[[ RECORDS SUPPLIED open ]]

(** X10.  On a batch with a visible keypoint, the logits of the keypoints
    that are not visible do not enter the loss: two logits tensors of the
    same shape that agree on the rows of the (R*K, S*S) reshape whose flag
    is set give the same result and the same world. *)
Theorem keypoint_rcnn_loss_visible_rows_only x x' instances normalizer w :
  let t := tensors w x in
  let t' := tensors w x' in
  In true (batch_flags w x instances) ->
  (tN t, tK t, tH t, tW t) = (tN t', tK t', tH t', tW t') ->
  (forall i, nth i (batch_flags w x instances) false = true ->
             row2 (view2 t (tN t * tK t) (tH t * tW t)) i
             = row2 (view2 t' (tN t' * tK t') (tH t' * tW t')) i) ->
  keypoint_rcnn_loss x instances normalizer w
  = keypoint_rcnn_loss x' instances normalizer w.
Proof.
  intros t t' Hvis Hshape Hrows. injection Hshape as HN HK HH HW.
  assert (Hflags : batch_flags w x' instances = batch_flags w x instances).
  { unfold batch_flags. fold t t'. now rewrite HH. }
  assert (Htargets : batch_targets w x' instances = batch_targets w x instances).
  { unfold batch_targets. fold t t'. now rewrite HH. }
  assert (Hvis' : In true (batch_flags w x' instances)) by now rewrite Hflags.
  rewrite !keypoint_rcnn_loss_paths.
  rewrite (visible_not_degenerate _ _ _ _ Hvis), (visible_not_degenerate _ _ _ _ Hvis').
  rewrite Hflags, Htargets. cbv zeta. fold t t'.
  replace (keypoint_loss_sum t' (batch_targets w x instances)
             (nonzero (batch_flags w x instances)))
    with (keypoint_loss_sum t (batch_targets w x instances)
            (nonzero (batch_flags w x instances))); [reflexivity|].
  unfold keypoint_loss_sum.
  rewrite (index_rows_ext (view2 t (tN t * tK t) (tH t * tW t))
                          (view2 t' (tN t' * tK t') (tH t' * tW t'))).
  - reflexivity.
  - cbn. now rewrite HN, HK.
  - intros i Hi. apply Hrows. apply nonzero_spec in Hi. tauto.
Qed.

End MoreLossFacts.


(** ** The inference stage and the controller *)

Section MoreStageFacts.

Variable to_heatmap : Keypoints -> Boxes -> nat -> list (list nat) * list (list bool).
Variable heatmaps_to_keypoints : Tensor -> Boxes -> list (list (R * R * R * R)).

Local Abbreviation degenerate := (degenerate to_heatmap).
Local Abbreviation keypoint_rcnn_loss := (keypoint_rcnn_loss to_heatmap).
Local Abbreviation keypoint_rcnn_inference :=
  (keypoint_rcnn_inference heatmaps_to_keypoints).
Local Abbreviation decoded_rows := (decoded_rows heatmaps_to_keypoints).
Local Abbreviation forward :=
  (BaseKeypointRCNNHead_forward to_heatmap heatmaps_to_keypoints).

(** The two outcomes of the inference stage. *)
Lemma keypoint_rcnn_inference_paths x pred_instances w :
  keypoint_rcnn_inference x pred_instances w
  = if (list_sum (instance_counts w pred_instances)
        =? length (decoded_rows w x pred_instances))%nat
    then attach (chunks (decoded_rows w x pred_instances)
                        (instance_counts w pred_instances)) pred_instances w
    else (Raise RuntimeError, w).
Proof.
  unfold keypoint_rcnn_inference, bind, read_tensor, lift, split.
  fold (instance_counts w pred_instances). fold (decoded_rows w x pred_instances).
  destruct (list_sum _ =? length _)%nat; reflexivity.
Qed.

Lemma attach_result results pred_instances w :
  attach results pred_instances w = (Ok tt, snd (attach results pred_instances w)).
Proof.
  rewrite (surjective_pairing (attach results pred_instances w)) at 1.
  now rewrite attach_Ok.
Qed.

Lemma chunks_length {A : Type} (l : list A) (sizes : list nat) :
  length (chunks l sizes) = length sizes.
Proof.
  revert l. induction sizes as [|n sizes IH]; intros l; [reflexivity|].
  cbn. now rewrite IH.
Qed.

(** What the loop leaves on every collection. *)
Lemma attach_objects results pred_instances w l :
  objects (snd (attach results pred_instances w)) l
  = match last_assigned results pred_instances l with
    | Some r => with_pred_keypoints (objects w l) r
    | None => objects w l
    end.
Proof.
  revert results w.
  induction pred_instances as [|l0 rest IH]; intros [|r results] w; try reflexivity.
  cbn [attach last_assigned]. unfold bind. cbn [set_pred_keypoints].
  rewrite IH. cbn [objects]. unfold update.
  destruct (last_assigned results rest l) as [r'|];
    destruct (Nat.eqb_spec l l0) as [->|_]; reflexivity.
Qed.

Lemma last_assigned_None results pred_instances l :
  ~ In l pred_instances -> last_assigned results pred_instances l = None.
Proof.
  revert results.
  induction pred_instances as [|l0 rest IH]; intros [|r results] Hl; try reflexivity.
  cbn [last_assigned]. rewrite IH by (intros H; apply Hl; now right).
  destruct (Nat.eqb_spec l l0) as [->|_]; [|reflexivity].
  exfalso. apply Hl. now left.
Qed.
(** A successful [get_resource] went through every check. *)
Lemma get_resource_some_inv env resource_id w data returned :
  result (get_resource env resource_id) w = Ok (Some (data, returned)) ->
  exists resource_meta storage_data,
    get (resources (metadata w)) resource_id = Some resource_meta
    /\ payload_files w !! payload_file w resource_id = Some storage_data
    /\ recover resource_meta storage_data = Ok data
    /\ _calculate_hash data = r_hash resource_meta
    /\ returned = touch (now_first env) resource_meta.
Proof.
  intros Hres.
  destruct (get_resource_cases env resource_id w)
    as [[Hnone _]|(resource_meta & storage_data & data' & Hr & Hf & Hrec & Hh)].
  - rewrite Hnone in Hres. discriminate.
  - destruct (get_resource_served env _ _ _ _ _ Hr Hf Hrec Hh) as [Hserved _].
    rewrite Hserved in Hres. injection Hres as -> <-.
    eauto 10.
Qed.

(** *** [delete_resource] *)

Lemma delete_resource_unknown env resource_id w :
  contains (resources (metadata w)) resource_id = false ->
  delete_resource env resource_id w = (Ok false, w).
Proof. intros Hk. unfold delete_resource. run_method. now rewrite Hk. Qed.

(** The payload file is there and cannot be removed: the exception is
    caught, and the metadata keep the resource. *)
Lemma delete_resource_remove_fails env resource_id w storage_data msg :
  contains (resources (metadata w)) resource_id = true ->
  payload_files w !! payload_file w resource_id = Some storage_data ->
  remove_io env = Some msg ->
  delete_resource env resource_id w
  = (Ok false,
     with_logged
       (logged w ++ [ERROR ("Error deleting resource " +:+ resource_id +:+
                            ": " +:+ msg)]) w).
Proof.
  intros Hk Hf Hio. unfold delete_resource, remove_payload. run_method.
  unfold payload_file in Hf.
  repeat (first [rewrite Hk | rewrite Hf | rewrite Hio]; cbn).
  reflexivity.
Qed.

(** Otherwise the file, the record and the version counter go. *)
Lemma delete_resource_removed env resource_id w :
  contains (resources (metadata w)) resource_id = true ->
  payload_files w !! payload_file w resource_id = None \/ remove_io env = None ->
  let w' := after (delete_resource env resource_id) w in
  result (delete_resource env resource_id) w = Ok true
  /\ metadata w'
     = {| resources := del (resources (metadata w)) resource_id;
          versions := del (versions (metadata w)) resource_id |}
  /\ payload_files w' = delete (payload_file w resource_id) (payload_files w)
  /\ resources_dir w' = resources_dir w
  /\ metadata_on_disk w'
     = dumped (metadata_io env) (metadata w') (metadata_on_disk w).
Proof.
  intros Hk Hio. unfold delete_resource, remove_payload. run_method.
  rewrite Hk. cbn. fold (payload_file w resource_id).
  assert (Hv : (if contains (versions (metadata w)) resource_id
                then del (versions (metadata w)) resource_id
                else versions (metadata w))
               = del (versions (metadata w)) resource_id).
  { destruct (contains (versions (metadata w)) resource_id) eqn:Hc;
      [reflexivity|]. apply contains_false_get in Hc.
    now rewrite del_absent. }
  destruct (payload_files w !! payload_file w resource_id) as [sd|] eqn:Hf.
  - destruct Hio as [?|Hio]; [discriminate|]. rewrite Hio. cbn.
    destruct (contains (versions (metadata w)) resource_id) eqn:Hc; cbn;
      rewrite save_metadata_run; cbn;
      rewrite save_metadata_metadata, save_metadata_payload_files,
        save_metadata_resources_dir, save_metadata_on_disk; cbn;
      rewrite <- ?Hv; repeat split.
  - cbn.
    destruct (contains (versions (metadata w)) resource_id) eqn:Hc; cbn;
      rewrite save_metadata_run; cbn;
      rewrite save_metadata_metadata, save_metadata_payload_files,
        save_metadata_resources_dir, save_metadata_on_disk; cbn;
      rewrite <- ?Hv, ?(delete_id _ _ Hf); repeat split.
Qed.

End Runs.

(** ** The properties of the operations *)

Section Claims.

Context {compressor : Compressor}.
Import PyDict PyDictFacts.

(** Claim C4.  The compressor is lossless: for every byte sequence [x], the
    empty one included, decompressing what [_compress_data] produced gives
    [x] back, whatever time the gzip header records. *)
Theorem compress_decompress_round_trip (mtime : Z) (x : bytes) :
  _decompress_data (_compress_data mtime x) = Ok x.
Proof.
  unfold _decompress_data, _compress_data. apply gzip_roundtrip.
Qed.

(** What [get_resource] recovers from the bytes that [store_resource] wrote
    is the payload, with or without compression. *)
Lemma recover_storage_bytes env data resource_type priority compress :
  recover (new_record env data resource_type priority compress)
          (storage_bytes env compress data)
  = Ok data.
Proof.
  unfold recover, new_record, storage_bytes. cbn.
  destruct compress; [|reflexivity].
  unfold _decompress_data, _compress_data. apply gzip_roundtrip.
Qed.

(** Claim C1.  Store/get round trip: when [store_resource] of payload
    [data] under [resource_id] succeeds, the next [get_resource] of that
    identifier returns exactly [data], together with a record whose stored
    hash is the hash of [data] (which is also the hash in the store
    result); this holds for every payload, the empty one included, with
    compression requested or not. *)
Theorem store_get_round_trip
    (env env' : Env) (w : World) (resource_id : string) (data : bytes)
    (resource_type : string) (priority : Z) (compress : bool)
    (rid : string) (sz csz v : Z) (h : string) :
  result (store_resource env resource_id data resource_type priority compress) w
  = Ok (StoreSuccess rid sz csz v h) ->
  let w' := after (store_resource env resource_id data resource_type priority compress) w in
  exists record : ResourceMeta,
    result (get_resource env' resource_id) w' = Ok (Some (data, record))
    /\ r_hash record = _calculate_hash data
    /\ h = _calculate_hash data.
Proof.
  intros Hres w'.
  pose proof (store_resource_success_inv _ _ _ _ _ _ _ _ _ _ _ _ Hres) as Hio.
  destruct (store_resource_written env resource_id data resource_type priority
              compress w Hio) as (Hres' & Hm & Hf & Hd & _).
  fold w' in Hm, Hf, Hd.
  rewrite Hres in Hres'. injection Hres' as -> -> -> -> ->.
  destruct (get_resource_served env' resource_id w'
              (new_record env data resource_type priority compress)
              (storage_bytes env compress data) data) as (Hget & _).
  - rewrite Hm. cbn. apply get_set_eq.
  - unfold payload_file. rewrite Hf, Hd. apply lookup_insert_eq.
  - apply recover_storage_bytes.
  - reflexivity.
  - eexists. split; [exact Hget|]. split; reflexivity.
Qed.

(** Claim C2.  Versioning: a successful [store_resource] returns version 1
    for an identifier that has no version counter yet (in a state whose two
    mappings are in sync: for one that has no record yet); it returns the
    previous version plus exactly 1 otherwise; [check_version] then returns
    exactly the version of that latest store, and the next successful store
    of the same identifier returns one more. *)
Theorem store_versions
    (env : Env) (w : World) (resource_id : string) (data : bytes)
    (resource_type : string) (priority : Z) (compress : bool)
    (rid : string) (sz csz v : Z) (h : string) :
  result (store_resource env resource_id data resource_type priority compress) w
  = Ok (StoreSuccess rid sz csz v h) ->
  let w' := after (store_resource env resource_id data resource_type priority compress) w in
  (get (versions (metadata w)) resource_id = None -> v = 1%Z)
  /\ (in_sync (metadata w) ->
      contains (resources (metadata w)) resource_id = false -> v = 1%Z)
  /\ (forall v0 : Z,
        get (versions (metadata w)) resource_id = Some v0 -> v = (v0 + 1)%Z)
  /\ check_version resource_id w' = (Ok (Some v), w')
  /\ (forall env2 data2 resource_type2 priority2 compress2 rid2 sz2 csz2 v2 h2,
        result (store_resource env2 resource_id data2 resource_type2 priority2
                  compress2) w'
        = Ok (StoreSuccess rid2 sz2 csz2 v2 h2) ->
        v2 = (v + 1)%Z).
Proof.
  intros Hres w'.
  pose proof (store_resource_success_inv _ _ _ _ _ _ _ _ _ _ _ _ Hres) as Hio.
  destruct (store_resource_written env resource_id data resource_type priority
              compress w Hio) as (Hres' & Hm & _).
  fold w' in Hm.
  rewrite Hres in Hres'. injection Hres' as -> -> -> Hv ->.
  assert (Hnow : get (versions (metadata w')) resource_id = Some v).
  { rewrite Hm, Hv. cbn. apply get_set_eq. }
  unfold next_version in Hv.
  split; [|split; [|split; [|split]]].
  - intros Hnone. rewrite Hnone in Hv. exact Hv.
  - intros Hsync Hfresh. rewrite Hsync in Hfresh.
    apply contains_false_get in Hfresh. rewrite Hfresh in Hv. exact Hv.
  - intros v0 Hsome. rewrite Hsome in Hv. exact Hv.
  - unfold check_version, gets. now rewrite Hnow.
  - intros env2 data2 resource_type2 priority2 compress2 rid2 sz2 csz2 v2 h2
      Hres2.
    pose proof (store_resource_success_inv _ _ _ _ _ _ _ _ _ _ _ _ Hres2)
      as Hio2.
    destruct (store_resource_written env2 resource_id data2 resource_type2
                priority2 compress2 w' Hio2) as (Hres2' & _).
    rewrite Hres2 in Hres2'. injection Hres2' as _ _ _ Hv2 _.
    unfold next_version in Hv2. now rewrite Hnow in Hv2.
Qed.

[[ RECORDS SUPPLIED closed ]]

#### INSTRUCTIONS FOR THE TASK:
Check each line of the records above for the word "Abbreviation", count the lines that have it, and give only the count.

#### EXPECTED ANSWER:
5